Gestational diabetes mellitus (GDM) is defined as the onset of or newly recognized glucose intolerance during pregnancy [1]. GDM is reported to affect up to 25% of pregnant women globally [2], and is associated with a variety of adverse maternal and neonatal outcomes, including hypertensive disorders complicated pregnancy, birth by cesarean section, macrosomia, and large for gestational age (LGA) at birth [3,4,5].

Excessive gestational weight gain (GWG) is highly prevalent in women with GDM [6, 7]. Large-scale studies and meta-analyses have consistently revealed that excessive GWG is also a critical risk factor for the aforementioned adverse pregnancy outcomes [8, 9]. GDM and excessive body fat are two key factors inducing adverse perinatal outcomes [3, 10, 11]. Kim et al. suggested that excessive GWG contributes the most to the risk of LGA among GDM, pre-pregnancy obesity, and excessive GWG [10].

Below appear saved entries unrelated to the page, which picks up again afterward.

(* ===== verification/ProposalService.v ===== *)
(** * Proposal business logic (services/proposal/internal/service)

    Bids, their withdrawal and shortlisting, and the guarded reads.  The text of
    a database error, which isUniqueViolation searches, is the driver's: the
    parameter [error_text]. *)
From S2P Require Export ProposalStore Strings.

Record MilestoneInput := mkMilestoneInput {
  mi_Seq : Z;
  mi_Title : string;
  mi_AmountCents : Z;
  mi_DueDays : option Z
}.

Record AnswerInput := mkAnswerInput { ai_Question : string; ai_Answer : string }.

Record SubmitInput := mkSubmitInput {
  si_ProjectID : string;
  si_FreelancerID : string;
  si_CoverLetter : string;
  si_BidAmountCents : Z;
  si_Currency : string;
  si_EstimatedDurationDays : option Z;
  si_ConnectsSpent : Z;
  si_Milestones : list MilestoneInput;
  si_Answers : list AnswerInput
}.

Record ProposalView := mkProposalView {
  v_Proposal : Proposal;
  v_Milestones : list Milestone
}.

Record ContractProposal := mkContractProposal {
  cp_ProposalID : string;
  cp_ProjectID : string;
  cp_ProjectClientID : string;
  cp_FreelancerID : string;
  cp_Status : string;
  cp_BidAmountCents : Z;
  cp_Currency : string
}.

(** The proposal as SubmitProposal hands it to the store and, with its id, to
    the caller. *)
Definition proposal_of (id : string) (i : SubmitInput) : Proposal :=
  mkProposal id (si_ProjectID i) (si_FreelancerID i) (si_CoverLetter i) (si_BidAmountCents i)
    (si_Currency i) (si_EstimatedDurationDays i) "submitted" (si_ConnectsSpent i) None.

Definition milestone_of (m : MilestoneInput) : Milestone :=
  mkMilestone "" "" (mi_Seq m) (mi_Title m) (mi_AmountCents m) (mi_DueDays m).

Definition answer_of_input (a : AnswerInput) : Answer := mkAnswer "" "" (ai_Question a) (ai_Answer a).

Definition with_currency (currency : string) (i : SubmitInput) : SubmitInput :=
  mkSubmitInput (si_ProjectID i) (si_FreelancerID i) (si_CoverLetter i) (si_BidAmountCents i) currency
    (si_EstimatedDurationDays i) (si_ConnectsSpent i) (si_Milestones i) (si_Answers i).

Definition submitted_event (id : string) (i : SubmitInput) : Event :=
  mkEvent "proposal" id "proposal.submitted" "proposal.events" (si_ProjectID i)
    (JObj [("proposal_id", JStr id); ("project_id", JStr (si_ProjectID i));
           ("freelancer_id", JStr (si_FreelancerID i)); ("bid_amount_cents", JInt (si_BidAmountCents i))]) None.

Definition withdrawn_event (id freelancerID : string) : Event :=
  mkEvent "proposal" id "proposal.withdrawn" "proposal.events" id
    (JObj [("proposal_id", JStr id); ("freelancer_id", JStr freelancerID)]) None.

Definition shortlisted_event (id clientID : string) : Event :=
  mkEvent "proposal" id "proposal.shortlisted" "proposal.events" id
    (JObj [("proposal_id", JStr id); ("client_id", JStr clientID)]) None.

Section Service.
Context `{PgErrorText}.

Definition isUniqueViolation (e : err proposal_err) : bool :=
  match e with
  | Db x => contains (error_text x) "23505" ||
            contains (error_text x) "proposals_project_id_freelancer_id_key"
  | Dom _ => false
  end.

(** The transaction of SubmitProposal. *)
Definition submit_tx (i : SubmitInput) : pprog Proposal :=
  in_tx (
    r <- attempt (InsertProposal (proposal_of "" i)) ;;
    match r with
    | Err e => if isUniqueViolation e then fail ErrDuplicateProposal else throw e
    | Ok id =>
        for_each (si_Milestones i) (fun m => InsertMilestone id (milestone_of m)) ;;;
        for_each (si_Answers i) (fun a => InsertAnswer id (answer_of_input a)) ;;;
        Enqueue (submitted_event id i) ;;;
        commit ;;;
        ret (proposal_of id i)
    end).

Definition SubmitProposal (i : SubmitInput) : pprog Proposal :=
  if si_BidAmountCents i <=? 0 then fail ErrInvalidBid else
  submit_tx (with_currency (if String.eqb (si_Currency i) "" then "USD" else si_Currency i) i).

Definition WithdrawProposal (id freelancerID : string) : pprog unit :=
  in_tx (
    ok <- ProposalStore.WithdrawProposal id freelancerID ;;
    if negb ok then fail ErrInvalidState else
    Enqueue (withdrawn_event id freelancerID) ;;;
    commit).

Definition ShortlistProposal (id actorClientID : string) : pprog unit :=
  if String.eqb actorClientID "" then fail ErrForbidden else
  ownerClientID <- ProjectClientOfProposal id ;;
  if negb (String.eqb ownerClientID actorClientID) then fail ErrForbidden else
  in_tx (
    ok <- ProposalStore.ShortlistProposal id ;;
    if negb ok then fail ErrInvalidState else
    Enqueue (shortlisted_event id actorClientID) ;;;
    commit).

(** ** Reads *)

Definition ProposalForContract (id : string) : pprog ContractProposal :=
  p <- ProposalStore.GetProposal id ;;
  clientID <- ProjectClientOfProposal id ;;
  ret (mkContractProposal (p_ID p) (p_ProjectID p) clientID (p_FreelancerID p) (p_Status p)
         (p_BidAmountCents p) (p_Currency p)).

Definition GetProposal (id : string) : pprog ProposalView :=
  p <- ProposalStore.GetProposal id ;;
  ms <- ListMilestones id ;;
  ret (mkProposalView p ms).

Definition ListProposalsForProject (projectID status actorClientID : string) : pprog (list Proposal) :=
  if String.eqb actorClientID "" then fail ErrForbidden else
  ownerClientID <- ProjectClientOf projectID ;;
  if negb (String.eqb ownerClientID actorClientID) then fail ErrForbidden else
  ListForProject projectID status.

Definition ListProposalsForFreelancer (freelancerID : string) : pprog (list Proposal) :=
  ListForFreelancer freelancerID.
End Service.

As such, researchers have conducted a series of studies to assess whether restricting GWG in women with GDM could improve pregnancy outcomes [12, 13]. A meta-analysis by Viecceli et al. suggested that excessive GWG is associated with pharmacological treatment (treatment with antihyperglycaemic agents), hypertensive disorders in pregnancy, birth by cesarean section, LGA, and macrosomic neonates in women with GDM. In contrast, reduced GWG had a protective effect against macrosomia [12]. On the other hand, Wong et al. indicated that restricted GWG does not improve pregnancy results [13]. There has been no consistent conclusion regarding the benefits of weight control in women with GDM.

Furthermore, these studies did not distinguish GWG before and after diagnosis of GDM. It is a global practice that GDM is diagnosed by the oral glucose tolerance test (OGTT) between 24 and 28 weeks of gestation [12, 13]. However, it remains unclear whether weight control in late pregnancy is beneficial. Accelerated fetal growth and development occur in this trimester, and insufficient GWG is associated with an increased risk of low birth weight (LBW) and small for gestational age (SGA) [8]. It is necessary to evaluate the benefits and potential risks of weight control in late pregnancy in women with GDM.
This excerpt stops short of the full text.